Founder of Gandhi Memorial Leprosy Foundation

R. Ranchandra Vishwanath Wardekar (27 October 1913 1 August 1996) was an Indian doctor and the founder of the Gandhi Memorial Leprosy Foundation.
He received the Padma Shri award in 1973. He is considered "the father of leprosy control" in India.

Wardekar received his medical degree from Grant Medical College in Mumbai in 1940. He worked in private practice, but gave it up to work with Mahatma Gandhi. Wardekar became responsible for the hospital at Sevagram and the health of the people in the surrounding villages.

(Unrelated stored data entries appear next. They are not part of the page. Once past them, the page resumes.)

Lemma Model_configure_chain (m : Model.t) (x : GPUTensor) (d : Device) :
  Model.configure x (m, d) =
  (fst (Model.configure_chain (Model.layers m) x d),
   ({| Model.layers := fst (snd (Model.configure_chain (Model.layers m) x d));
       Model.input := Some x; Model.name := Model.name m |},
    snd (snd (Model.configure_chain (Model.layers m) x d)))).
Proof.
  unfold Model.configure. cbn [fst snd Model.layers Model.input Model.name].
  destruct (Model.layers m) as [|l rest] eqn:E; [reflexivity|].
  destruct (Model.configure_chain (l :: rest) x d) as [r [ls d']]. reflexivity.
Qed.

Lemma Model_evaluate_chain (m : Model.t) (x : GPUTensor) (d : Device) :
  Model.layers m <> [] ->
  Model.evaluate x (m, d) =
  let s := Model.fprop_chain (Model.layers m) x d in
  let m' := {| Model.layers := fst (snd s); Model.input := Model.input m;
               Model.name := Model.name m |} in
  match fst s with
  | Raise e => (Raise e, (m', snd (snd s)))
  | Ok _ =>
      match last (fst (snd s)) with
      | None => (Raise IndexError, (m', snd (snd s)))
      | Some l =>
          match Layer_output l with
          | None => (Raise AttributeError, (m', snd (snd s)))
          | Some o => (Ok (read (snd (snd s)) (ptr o)), (m', snd (snd s)))
          end
      end
  end.
Proof.
  intros Hne. unfold Model.evaluate. cbn [fst snd].
  destruct (Model.layers m) as [|l rest] eqn:E; [contradiction|].
  destruct (Model.fprop_chain (l :: rest) x d) as [r [ls d']]. reflexivity.
Qed.
(** * A gateway in front of a pool of ComfyUI backends

    Shallow embedding of the scheduler core of the gateway:

    - [app/services/load_balancer.py]: the registry of backends, the health
      probe update and the loop of the health-check thread, the least-load
      selector and the task accounting;
    - [app/services/comfyui_tool.py]: the workflow rewrites (image, preload
      and video) and the WebSocket watch loop of one backend;
    - [app/services/tool_pool.py] and [app/routers/*.py]: the pool of tools
      and the request handlers that bracket a dispatch.

    Python dictionaries keep insertion order, and the code relies on it (the
    first registered backend, the first [LoadImage] node), so a dictionary is
    an association list that is updated in place.  Code that raises is
    written in a state-and-exception monad whose state survives a raise, as
    the mutations of a Python object do.  What the code does not decide (the
    replies of a backend, the frames on its socket and the clock when they
    come in, the files, the random source) is an argument of the embedding.

    The file has three parts: the embedding of the code, module by module;
    the vocabulary of the statements, with sample data; the lemmas and the
    theorems. *)

From Stdlib Require Import ZArith List String Ascii Bool Lia Permutation Sorted.
Import ListNotations.

Local Open Scope string_scope.
Local Open Scope list_scope.
Local Open Scope Z_scope.

(* ===================================================================== *)
(** * Python values *)
(* ===================================================================== *)

(** ** Dictionaries with string keys, in insertion order *)

Module PyDict.
Section Dict.
Context {V : Type}.

Definition t := list (string * V).

(** [d.get(k)] *)
Fixpoint get (d : t) (k : string) : option V :=
  match d with
  | [] => None
  | (k', v) :: d' => if String.eqb k' k then Some v else get d' k
  end.

(** [k in d] *)
Definition mem (d : t) (k : string) : bool :=
  match get d k with Some _ => true | None => false end.

(** [d[k] = v]: an existing key keeps its place, a new key goes last. *)
Fixpoint set (d : t) (k : string) (v : V) : t :=
  match d with
  | [] => [(k, v)]
  | (k', v') :: d' =>
      if String.eqb k' k then (k', v) :: d' else (k', v') :: set d' k v
  end.

(** [del d[k]] *)
Definition del (d : t) (k : string) : t :=
  filter (fun kv => negb (String.eqb (fst kv) k)) d.

(** [list(d.keys())], [list(d.values())] *)
Definition keys (d : t) : list string := map fst d.
Definition values (d : t) : list V := map snd d.

(** The keys of a dictionary are pairwise distinct. *)
Definition wf (d : t) : Prop := NoDup (keys d).
End Dict.
Arguments t : clear implicits.
End PyDict.

(** ** Decoded JSON *)

#[local] Set Warnings "-register-all".

Inductive json : Type :=
| JNull
| JBool (b : bool)
| JInt (z : Z)
| JFloat (mantissa exponent : Z)
| JStr (s : string)
| JList (l : list json)
| JDict (d : list (string * json)).

(** Python's truth value of a decoded JSON value ([if v:], [a or b]). *)
Definition truthy (v : json) : bool :=
  match v with
  | JNull => false
  | JBool b => b
  | JInt z => negb (z =? 0)
  | JFloat m _ => negb (m =? 0)
  | JStr s => negb (String.eqb s "")
  | JList l => match l with [] => false | _ => true end
  | JDict d => match d with [] => false | _ => true end
  end.

(** [v == s] for a string literal [s]: only an equal string is equal to it. *)
Definition is_str (v : option json) (s : string) : bool :=
  match v with
  | Some (JStr s') => String.eqb s' s
  | _ => false
  end.

(** ** Strings *)

Module PyStr.
(** [s.endswith(suffix)] *)
Definition endswith (s suffix : string) : bool :=
  let n := String.length s in
  let m := String.length suffix in
  (m <=? n)%nat && String.eqb (substring (n - m) m s) suffix.

(** [sub in s] *)
Fixpoint contains (sub s : string) : bool :=
  prefix sub s ||
  match s with
  | EmptyString => false
  | String _ s' => contains sub s'
  end.
(** * NPI_Tool: the shared JSON store, its merge policy, the registry
      handlers and the report builders of [i.py], embedded in Rocq.

    Conventions of the embedding.
    - A Python [dict] read from JSON whose keys are fixed is a record.  A key
      the source reads by subscript ([slide['presentation_id']]) is a
      mandatory field; a key the source reads with [.get(key, default)] is an
      [option] field and the default is written out where it is read.
    - The [users] dictionary is a [gmap string User].
    - Python [str] is [string], one [ascii] per character (code points below
      256), so that [len] is [String.length] and [a > b] on strings, the
      lexicographic order on code points, is [String.ltb b a].
    - The empty string [''] is [EmptyString].
    - Python [int] is [Z].
    - [st.session_state.shared_data], the backing file and the clock are
      threaded explicitly through a [World]; a handler returns the notices
      it shows ([st.error], [st.success], ...) with the new world.  The
      pictographs that open some messages are left out of the strings.
    - A write of the backing file has three outcomes: it completes; [open]
      raises and the file is as it was; [open] succeeds and the dump raises,
      which leaves a text that [json.load] rejects.
    - Where the code of a tab can raise an exception that no [try] catches,
      the run of the tab returns the exception in place of its notices.
    - A backing file that parses holds a JSON object whose [users], [slides]
      and [activities], when present, have the shapes of the data model. *)

From Stdlib Require Import ZArith String Ascii.
From stdpp Require Import gmap strings list fin_maps pretty sorting.

Local Open Scope string_scope.
Local Open Scope list_scope.
Local Open Scope Z_scope.

(** ** Python primitives *)

Module Py.

(** [a > b] on [str]. *)
Definition str_gt (a b : string) : bool := String.ltb b a.

(** [d.get(key, dflt)] on an optional field. *)
Definition get {A} (field : option A) (dflt : A) : A := default dflt field.

(** [sum(...)] over integers. *)
Definition sum (l : list Z) : Z := foldl Z.add 0 l.

End Py.
(** X11.  When the detail request of one locale of the extended list is
    answered with a status of 400 or above, [identify_movie] returns no
    movie, under every completion order, although the caller's list has
    already been extended. *)
Theorem one_rejected_locale_fails_the_movie self finish (name : string)
    (year : option Z) L movie_id ol (k : json) (r : response) :
  first_hit self "search/movie" (movie_search name year)
  = Ok (movie_id, ol) →
  k ∈ add_language ol L →
  _client self (base +:+ "/" +:+ ("/movie/" +:+ py_str movie_id))
    (query_params self
       {[ "language" := k; "append_to_response" := append_to_response ]})
  = Ok r →
  400 ≤ status r →
  (identify_movie self finish name year L).1 = add_language ol L
  ∧ is_ok (identify_movie self finish name year L).2 = false.
Proof.
  intros Hhit Hk Hr Hs. unfold identify_movie. rewrite Hhit. cbn [fst snd].
  split; [done|].
  assert (movie_for_language self movie_id k
          = Err (ClientResponseError (status r))) as Hfail.
  { unfold movie_for_language. by rewrite (get_rejected _ _ _ _ Hr Hs). }
  assert (Err (ClientResponseError (status r))
          ∈ movie_for_language self movie_id <$> add_language ol L) as Hin.
  { rewrite <- Hfail. by apply list_elem_of_fmap_2. }
  destruct (gather_Err finish _ _ Hin) as (e' & Hg & _).
  unfold process_translations. by rewrite Hg.
Qed.
Lemma Uint8Array_of_buffer_length (l : list Z) :
  length (Uint8Array_of_buffer l) = 2 * length l.
Proof.
  unfold Uint8Array_of_buffer.
  induction l as [|z l IH]; [reflexivity|]. cbn [flat_map length app int16_bytes].
  rewrite IH. lia.
Qed.

Lemma Uint8Array_of_buffer_bytes (l : list Z) : Forall is_byte (Uint8Array_of_buffer l).
Proof.
  unfold Uint8Array_of_buffer.
  induction l as [|z l IH]; [constructor|].
  cbn [flat_map]. apply Forall_app. split; [apply int16_bytes_is_byte | exact IH].
Qed.

Lemma Uint8Array_of_buffer_inj (l1 : list Z) : forall l2 : list Z,
  Forall (fun z => (-32768 <= z <= 32767)%Z) l1 ->
  Forall (fun z => (-32768 <= z <= 32767)%Z) l2 ->
  Uint8Array_of_buffer l1 = Uint8Array_of_buffer l2 -> l1 = l2.
Proof.
  unfold Uint8Array_of_buffer.
  induction l1 as [|x l1 IH]; intros [|y l2] H1 H2 H.
  - reflexivity.
  - discriminate.
  - discriminate.
  - apply Forall_cons in H1 as [Hx H1]. apply Forall_cons in H2 as [Hy H2].
    cbn [flat_map] in H.
    change (int16_bytes x) with
      [Z.to_N ((x mod 65536) mod 256); Z.to_N ((x mod 65536) / 256)] in H.
    change (int16_bytes y) with
      [Z.to_N ((y mod 65536) mod 256); Z.to_N ((y mod 65536) / 256)] in H.
    cbn [app] in H. injection H as Ha Hb Hrest.
    f_equal.
    + apply int16_bytes_inj; [exact Hx | exact Hy |].
      unfold int16_bytes. now rewrite Ha, Hb.
    + now apply IH.
Qed.

(** Lists, three elements at a time. *)
Lemma list_ind3 {A : Type} (P : list A -> Prop) :
  P [] -> (forall a, P [a]) -> (forall a b, P [a; b]) ->
  (forall a b c l, P l -> P (a :: b :: c :: l)) ->
  forall l, P l.
Proof.
  intros H0 H1 H2 H3 l.
  assert (H : P l /\ (forall a, P (a :: l)) /\ (forall a b, P (a :: b :: l))).
  { induction l as [|x l (IH0 & IH1 & IH2)]; [now auto|].
    split; [apply IH1|]. split; [intros a; apply IH2|].
    intros a b. now apply H3. }
  exact (proj1 H).
Qed.

Lemma b64_value_char (n : N) :
  (n < 64)%N ->
  b64_value (b64_char n) = n /\ b64_char n <> PAD /\ is_b64_char (b64_char n) = true.
Proof.
  intros Hn. unfold b64_char, b64_value, is_b64_char, PAD.
  destruct (N.ltb_spec n 26); [|destruct (N.ltb_spec n 52);
    [|destruct (N.ltb_spec n 62); [|destruct (N.eqb_spec n 62)]]].
  - replace ((65 <=? n + 65) && (n + 65 <=? 90))%N with true
      by (symmetry; apply andb_true_intro; split; apply N.leb_le; lia).
    simpl. repeat split; lia.
  - replace ((65 <=? n + 71) && (n + 71 <=? 90))%N with false
      by (symmetry; apply andb_false_intro2; apply N.leb_gt; lia).
    replace ((97 <=? n + 71) && (n + 71 <=? 122))%N with true
      by (symmetry; apply andb_true_intro; split; apply N.leb_le; lia).
    simpl. repeat split; lia.
  - replace ((65 <=? n - 4) && (n - 4 <=? 90))%N with false
      by (symmetry; apply andb_false_intro1; apply N.leb_gt; lia).
    replace ((97 <=? n - 4) && (n - 4 <=? 122))%N with false
      by (symmetry; apply andb_false_intro1; apply N.leb_gt; lia).
    replace ((48 <=? n - 4) && (n - 4 <=? 57))%N with true
      by (symmetry; apply andb_true_intro; split; apply N.leb_le; lia).
    simpl. repeat split; lia.
  - subst n. repeat split; try reflexivity. discriminate.
  - assert (n = 63%N) by lia. subst n. repeat split; try reflexivity. discriminate.
Qed.

Lemma unbase64_base64 (s : jsstring) : Forall is_byte s -> unbase64 (base64 s) = s.
Proof.
  unfold is_byte.
  induction s as [|a|a b|a b c rest IH] using list_ind3; intros Hs.
  - reflexivity.
  - apply Forall_cons in Hs as [Ha _].
    cbn [base64 unbase64]. rewrite N.eqb_refl.
    assert (H1 : (a / 4 < 64)%N) by (apply N.Div0.div_lt_upper_bound; lia).
    assert (H2 : (a mod 4 * 16 < 64)%N) by (pose proof (N.mod_lt a 4); lia).
    destruct (b64_value_char _ H1) as (-> & _ & _).
    destruct (b64_value_char _ H2) as (-> & _ & _).
    f_equal. rewrite N.div_mul by lia.
    pose proof (N.div_mod a 4). lia.
  - apply Forall_cons in Hs as [Ha Hs]. apply Forall_cons in Hs as [Hb _].
    cbn [base64 unbase64].
    assert (H1 : (a / 4 < 64)%N) by (apply N.Div0.div_lt_upper_bound; lia).
    assert (Hb16 : (b / 16 < 16)%N) by (apply N.Div0.div_lt_upper_bound; lia).
    assert (H2 : (a mod 4 * 16 + b / 16 < 64)%N) by (pose proof (N.mod_lt a 4); lia).
    assert (H3 : (b mod 16 * 4 < 64)%N) by (pose proof (N.mod_lt b 16); lia).
    destruct (b64_value_char _ H1) as (-> & _ & _).
    destruct (b64_value_char _ H2) as (-> & _ & _).
    destruct (b64_value_char _ H3) as (-> & Hp & _).
    apply N.eqb_neq in Hp. rewrite Hp, N.eqb_refl.
    f_equal; [|f_equal].
    + rewrite N.div_add_l by lia. rewrite (N.div_small (b / 16) 16) by lia.
      pose proof (N.div_mod a 4). lia.
    + rewrite (N.add_comm (a mod 4 * 16)), N.Div0.mod_add,
        (N.mod_small (b / 16) 16) by lia.
      rewrite N.div_mul by lia. pose proof (N.div_mod b 16). lia.
  - apply Forall_cons in Hs as [Ha Hs]. apply Forall_cons in Hs as [Hb Hs].
    apply Forall_cons in Hs as [Hc Hs].
    cbn [base64 unbase64].
    assert (H1 : (a / 4 < 64)%N) by (apply N.Div0.div_lt_upper_bound; lia).
    assert (Hb16 : (b / 16 < 16)%N) by (apply N.Div0.div_lt_upper_bound; lia).
    assert (Hc64 : (c / 64 < 4)%N) by (apply N.Div0.div_lt_upper_bound; lia).
    assert (H2 : (a mod 4 * 16 + b / 16 < 64)%N) by (pose proof (N.mod_lt a 4); lia).
    assert (H3 : (b mod 16 * 4 + c / 64 < 64)%N) by (pose proof (N.mod_lt b 16); lia).
    assert (H4 : (c mod 64 < 64)%N) by (apply N.mod_lt; lia).
    destruct (b64_value_char _ H1) as (-> & _ & _).
    destruct (b64_value_char _ H2) as (-> & _ & _).
    destruct (b64_value_char _ H3) as (-> & Hp3 & _).
    destruct (b64_value_char _ H4) as (-> & Hp4 & _).
    apply N.eqb_neq in Hp3, Hp4. rewrite Hp3, Hp4.
    rewrite (IH Hs).
    f_equal; [|f_equal; [|f_equal]].
    + rewrite N.div_add_l by lia. rewrite (N.div_small (b / 16) 16) by lia.
      pose proof (N.div_mod a 4). lia.
    + rewrite (N.add_comm (a mod 4 * 16)), N.Div0.mod_add,
        (N.mod_small (b / 16) 16) by lia.
      rewrite N.div_add_l by lia. rewrite (N.div_small (c / 64) 4) by lia.
      pose proof (N.div_mod b 16). lia.
    + rewrite (N.add_comm (b mod 16 * 4)), N.Div0.mod_add,
        (N.mod_small (c / 64) 4) by lia.
      pose proof (N.div_mod c 64). lia.
Qed.

Lemma base64_length (s : jsstring) : length (base64 s) = 4 * ((length s + 2) / 3).
Proof.
  induction s as [|a|a b|a b c rest IH] using list_ind3; try reflexivity.
  cbn [base64 length]. rewrite IH.
  replace (S (S (S (length rest))) + 2) with ((length rest + 2) + 1 * 3) by lia.
  rewrite Nat.div_add by lia. lia.
Qed.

When Gandhi died, a trust was set up for leprosy relief and the Gandhi Memorial Leprosy Foundation (GMLF) was founded. Wardekar became the Director in 1952. Wardekar treated leprosy as a public health problem instead of merely working to institutionalize patients which was the current method. He created a system of health education, case detection and "domiciliary treatment" in 13 centers throughout India. His methods became accepted practice throughout India and the World Health Organization, with whom he briefly consulted, also began using his approach.

Wardekar retired in 1973 and devoted the remainder of his life to studying scripture. He received the International Gandhi Award for his work in 1990. Wardekar died on 1 August 1996 at the age of 82.